- Haeundae LCT The Sharp in 2020
- Interactive map of the Haeundae LCT The Sharp area

General information
- Status: Completed
- Type: 1 hotel/residential tower and 2 residential towers
- Location: Jung-dong, Haeundae District, Busan, South Korea, 1058-2 Jung-1(il)dong, Haeundae-gu, Busan
- Coordinates: 35°09′37.10″N 129°10′08.40″E﻿ / ﻿35.1603056°N 129.1690000°E
- Construction started: October 28, 2013
- Completed: November 30, 2019
- Owner: LCT

Height
- Architectural: Landmark Tower: 411.6 m (1,350 ft); Residential Tower A: 339.1 m (1,113 ft); Residential Tower B: 333 m (1,093 ft);
- Observatory: BUSAN X the SKY

Technical details
- Floor count: Landmark Tower: 101; Residential Tower A: 85; Residential Tower B: 83; Basement: B5;
- Floor area: 660,077 m^{2} (7,105,010 sq ft) (Development)
- Lifts/elevators: 43

Design and construction
- Architects: Skidmore Owings & Merrill; Samoo Architects & Engineers
- Structural engineer: POSCO Engineering & Construction

References

= Haeundae LCT The Sharp =

Luxury development in Busan, South Korea

Haeundae LCT The Sharp (해운대 엘시티 더샵) is a major urban development project in Jung-dong, Haeundae District, Busan, South Korea. Located in front of Haeundae Beach, it consists of a 411.6 m, 101-floor supertall landmark tower used as a hotel, and two 85-floor residential skyscrapers. It has an urban entertainment complex at the base housing a shopping mall, a hot spring spa and a water park. The landmark tower houses luxury and residential hotels with a convention center and an observatory on the 100th floor.

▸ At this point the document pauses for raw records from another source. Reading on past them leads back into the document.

(* ===== verification/Vwap.v ===== *)
(** * The VWAP executor (src/include/jane/strategy/vwap.hpp)

    Slices a parent order along a U-shaped curve.  [double] is binary64 as in
    Double.v.  [std::cos] is not specified bit for bit: it is a parameter,
    and what is proved for all slicings holds whatever it returns. *)

From S2P Require Import Prelude Types Wire Protocol Double.
From Stdlib Require Import SpecFloat.
From stdpp Require Import base tactics numbers list.

Set Default Goal Selector "!".

Module Vwap.
Import Protocol.

Record VwapConfig := mkConfig {
  vw_symbol : Z;
  vw_client : Z;
  vw_side : Side;
  total_quantity : Z;
  num_slices : nat;
  limit_price : Z;
}.

(** [std::llround]: to the nearest integer, halves away from zero; [None]
    where the result is unspecified. *)
Definition llround (x : spec_float) : option Z :=
  match x with
  | S754_zero _ => Some 0%Z
  | S754_finite s m e =>
      let a := if (0 <=? e)%Z then Z.shiftl (Z.pos m) e
               else ((2 * Z.pos m + 2 ^ (- e)) / (2 * 2 ^ (- e)))%Z in
      let z := if s then (- a)%Z else a in
      if (- 2 ^ 63 <=? z)%Z && (z <? 2 ^ 63)%Z then Some z else None
  | _ => None
  end.

Section vwap.
Context (cos : spec_float → spec_float) (pi : spec_float).

Definition weight (n i : nat) : spec_float :=
  let t := if 1 <? n
           then Double.div (Double.of_Z (Z.of_nat i)) (Double.of_Z (Z.of_nat (n - 1)))
           else Double.of_Z 0 in
  SFadd 53 1024 (Double.of_Z 1) (cos (Double.mul (Double.mul (Double.of_Z 2) pi) t)).

Definition weights (n : nat) : list spec_float := weight n <$> seq 0 n.

(** The weights are added up from the left. *)
Definition weight_sum (ws : list spec_float) : spec_float :=
  foldl (SFadd 53 1024) (Double.of_Z 0) ws.

Definition slice_of (total : Z) (sum w : spec_float) : option Z :=
  llround (Double.mul (Double.of_Z total) (Double.div w sum)).

(** The loop over all but the last slice, with the quantity allocated. *)
Fixpoint allocate (total : Z) (sum : spec_float) (ws : list spec_float) (allocated : Z)
    : option (list Z * Z) :=
  match ws with
  | [] => Some ([], allocated)
  | w :: ws =>
      qty ← slice_of total sum w;
      rest ← allocate total sum ws (i64 (allocated + qty));
      Some (qty :: rest.1, rest.2)
  end.

(** [None] where a rounding is unspecified, or there is no slice to write. *)
Definition build_slice_sizes (c : VwapConfig) : option (list Z) :=
  match num_slices c with
  | O => None
  | S n =>
      let ws := weights (S n) in
      r ← allocate (total_quantity c) (weight_sum ws) (take n ws) 0;
      Some (r.1 ++ [i64 (total_quantity c - r.2)])
  end.

Record t := mk {
  config : VwapConfig;
  next_order_id : Z;
  slice_sizes : list Z;
  slices_sent : nat;
}.

Definition create (c : VwapConfig) (first_order_id : Z) : option t :=
  sizes ← build_slice_sizes c; Some (mk c first_order_id sizes 0).

Definition done (v : t) : bool := length (slice_sizes v) <=? slices_sent v.

Definition next_slice (v : t) : option NewOrderMessage * t :=
  match slice_sizes v !! slices_sent v with
  | None => (None, v)
  | Some qty =>
      (Some (mkNewOrder (next_order_id v) (limit_price (config v)) qty (vw_client (config v))
         (vw_symbol (config v)) (side_code (vw_side (config v))) (order_type_code Limit)
         (tif_code IOC) 0),
       mk (config v) (u64 (next_order_id v + 1)) (slice_sizes v) (S (slices_sent v)))
  end.

(** The child orders of [n] calls. *)
Fixpoint slices (n : nat) (v : t) : list NewOrderMessage * t :=
  match n with
  | O => ([], v)
  | S n =>
      match next_slice v with
      | (Some m, v) => let '(ms, v) := slices n v in (m :: ms, v)
      | (None, v) => ([], v)
      end
  end.

(** ** What it promises *)

Lemma allocate_sum total sum ws acc qs acc' :
  is_i64 acc → allocate total sum ws acc = Some (qs, acc') →
  length qs = length ws ∧ is_i64 acc' ∧ acc' = i64 (acc + zsum qs).
Proof.
  revert acc qs acc'. induction ws as [|w ws IH]; intros acc qs acc' Ha E; cbn [allocate] in E.
  { injection E as <- <-. cbn. by rewrite Z.add_0_r, i64_id. }
  destruct (slice_of total sum w) as [q|]; [|done]. cbn [mbind option_bind] in E.
  destruct (allocate total sum ws _) as [[qs1 acc1]|] eqn:E1; [|done].
  cbn [mbind option_bind fst snd] in E. injection E as <- <-.
  destruct (IH _ _ _ (i64_range _) E1) as (Hl&Hr&->). split_and!; [cbn; lia|apply i64_range|].
  rewrite i64_add_l, zsum_cons. f_equal. lia.
Qed.

Lemma length_weights n : length (weights n) = n.
Proof. unfold weights. by rewrite length_fmap, length_seq. Qed.

Lemma build_total c sizes :
  is_i64 (total_quantity c) → build_slice_sizes c = Some sizes →
  length sizes = num_slices c ∧ i64 (zsum sizes) = total_quantity c.
Proof.
  unfold build_slice_sizes. intros Ht E. destruct (num_slices c) as [|n]; [done|].
  destruct (allocate _ _ _ _) as [[qs acc]|] eqn:Ea; [|done].
  cbn [mbind option_bind fst snd] in E. injection E as <-.
  assert (is_i64 0) as H0 by (unfold is_i64; lia).
  destruct (allocate_sum _ _ _ _ _ _ H0 Ea) as (Hl&_&->).
  rewrite length_take, length_weights in Hl. split; [rewrite length_app; cbn; lia|].
  rewrite zsum_app, zsum_cons. change (zsum []) with 0%Z. rewrite Z.add_0_r, Z.add_0_l.
  rewrite i64_add_r. rewrite <- (i64_id _ Ht) at 2.
  destruct (i64_spec (zsum qs)) as [k ->]. apply (i64_eqm _ _ (- k)). lia.
Qed.

Lemma slices_from v n :
  let '(ms, v') := slices n v in
  no_quantity <$> ms = take n (drop (slices_sent v) (slice_sizes v)) ∧
  Forall (λ m, no_price m = limit_price (config v) ∧ no_time_in_force m = tif_code IOC ∧
    no_side m = side_code (vw_side (config v))) ms ∧
  (is_u64 (next_order_id v) → consecutive (next_order_id v) (no_order_id <$> ms) (next_order_id v')) ∧
  (length (slice_sizes v) - slices_sent v ≤ n → done v' = true).
Proof.
  revert v. induction n as [|n IH]; intros v; cbn [slices].
  { split_and!; [by rewrite take_0|constructor|intros; by apply consecutive_nil|].
    intros Hn. apply Nat.leb_le. lia. }
  unfold next_slice. destruct (slice_sizes v !! slices_sent v) as [q|] eqn:Eq.
  - specialize (IH (mk (config v) (u64 (next_order_id v + 1)) (slice_sizes v) (S (slices_sent v)))).
    destruct (slices n _) as [ms v']. cbn [config next_order_id slice_sizes slices_sent] in IH.
    destruct IH as (H1&H2&H3&H4). split_and!.
    + rewrite fmap_cons, H1, (drop_S _ q _ Eq). done.
    + constructor; [done|exact H2].
    + intros Hn. rewrite fmap_cons. cbn [no_order_id].
      apply (consecutive_app _ [next_order_id v] (u64 (next_order_id v + 1)));
        [by apply consecutive_one|apply H3, u64_range].
    + intros Hn. apply H4. lia.
  - apply lookup_ge_None in Eq. split_and!; [|constructor|intros; by apply consecutive_nil|].
    + rewrite drop_ge by done. by rewrite take_nil.
    + intros _. by apply Nat.leb_le.
Qed.

(** C39: the child orders add up to the parent: whatever the cosine returns and
    however the weights round, when the slices are built the executor sends
    [num_slices] immediate-or-cancel orders at the limit price, with
    consecutive ids, whose quantities sum (in [int64_t]) to exactly the
    parent quantity, and then it is done. *)
Theorem slices_sum_to_parent c first v :
  is_i64 (total_quantity c) → is_u64 first → create c first = Some v →
  let '(ms, v') := slices (num_slices c) v in
  length ms = num_slices c ∧ i64 (zsum (no_quantity <$> ms)) = total_quantity c ∧
  Forall (λ m, no_price m = limit_price c ∧ no_time_in_force m = tif_code IOC ∧
    no_side m = side_code (vw_side c)) ms ∧
  consecutive first (no_order_id <$> ms) (next_order_id v') ∧ done v' = true ∧
  (next_slice v').1 = None.
Proof.
  intros Ht Hf E. unfold create in E. destruct (build_slice_sizes c) as [sizes|] eqn:Eb; [|done].
  injection E as <-. destruct (build_total c sizes Ht Eb) as [Hl Hsum].
  pose proof (slices_from (mk c first sizes 0) (num_slices c)) as H.
  destruct (slices (num_slices c) _) as [ms v']. cbn [config slice_sizes slices_sent next_order_id] in H.
  rewrite drop_0, take_ge, Nat.sub_0_r in H by lia. destruct H as (H1&H2&H3&H4).
  specialize (H4 ltac:(lia)). split_and!; try done.
  - by rewrite <- Hl, <- H1, length_fmap.
  - by rewrite H1.
  - by apply H3.
  - unfold next_slice. unfold done in H4. apply Nat.leb_le in H4.
    by rewrite (lookup_ge_None_2 _ _ H4).
Qed.

End vwap.

(** ** A concrete cosine

    Twenty-five terms of the Taylor series: on one turn this is accurate far
    beyond what the roundings below can tell apart. *)

Definition pi_double : spec_float := S754_finite false 7074237752028440 (-51).

Fixpoint cos_terms (n : nat) (k : Z) (x2 term acc : spec_float) : spec_float :=
  match n with
  | O => acc
  | S n =>
      let term := SFopp (Double.div (Double.mul term x2) (Double.of_Z ((2 * k - 1) * (2 * k)))) in
      cos_terms n (k + 1) x2 term (SFadd 53 1024 acc term)
  end.

Definition cos_taylor (x : spec_float) : spec_float :=
  cos_terms 25 1 (Double.mul x x) (Double.of_Z 1) (Double.of_Z 1).

Definition demo_config : VwapConfig := mkConfig 7 9 Buy 1000 5 100.

Lemma slices_sum_to_parent_witness :
  ∃ v, create cos_taylor pi_double demo_config 1 = Some v ∧
    i64 (zsum (no_quantity <$> (slices 5 v).1)) = 1000%Z.
Proof.
  destruct (create cos_taylor pi_double demo_config 1) as [v|] eqn:E; [|vm_compute in E; discriminate E].
  exists v. split; [reflexivity|].
  pose proof (slices_sum_to_parent cos_taylor pi_double demo_config 1 v ltac:(unfold is_i64; cbn; lia)
    ltac:(unfold is_u64; lia) E) as H.
  change (num_slices demo_config) with 5 in H. destruct (slices 5 v) as [ms v']. apply H.
Defined.

(** The curve: heavy at both ends. *)
Lemma demo_slices :
  build_slice_sizes cos_taylor pi_double demo_config = Some [333; 167; 0; 167; 333]%Z.
Proof. vm_compute. reflexivity. Qed.

(** A parent smaller than its number of slices can be overbought: 40 lots in
    100 slices rounds 41 slices up to one lot each, and the last slice, which
    balances the books, is -1. *)
Theorem last_slice_negative :
  (λ sizes, (last sizes, zsum (take 99 sizes))) <$>
    build_slice_sizes cos_taylor pi_double (mkConfig 7 9 Buy 40 100 100) = Some (Some (-1)%Z, 41%Z).
Proof. vm_compute. reflexivity. Qed.

End Vwap.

The towers are Busan's 2nd-4th supertall skyscrapers after Haeundae Doosan We've the Zenith, 301 m tall. LCT tower is the second-tallest tower in South Korea after the 555 m Lotte World Tower in Seoul and is one of the world's top 10 most expensive skyscrapers.

Haeundae LCT The Sharp was completed and opened on November 30, 2019. In 2022, Haeundae LCT The Sharp hosted an exhibition for Proof, the anthology album of the South Korean group BTS, documenting the act's nine-year career. The exhibition was planned by the band's entertainment agency, HYBE, which invited fans to immerse themselves in a visual trail of BTS' history.

On February 20, 2024, Busan police began an investigation in search of two jumpers who leaped with parachutes from the top of the 99th floor observation deck of the Haeundae LCT.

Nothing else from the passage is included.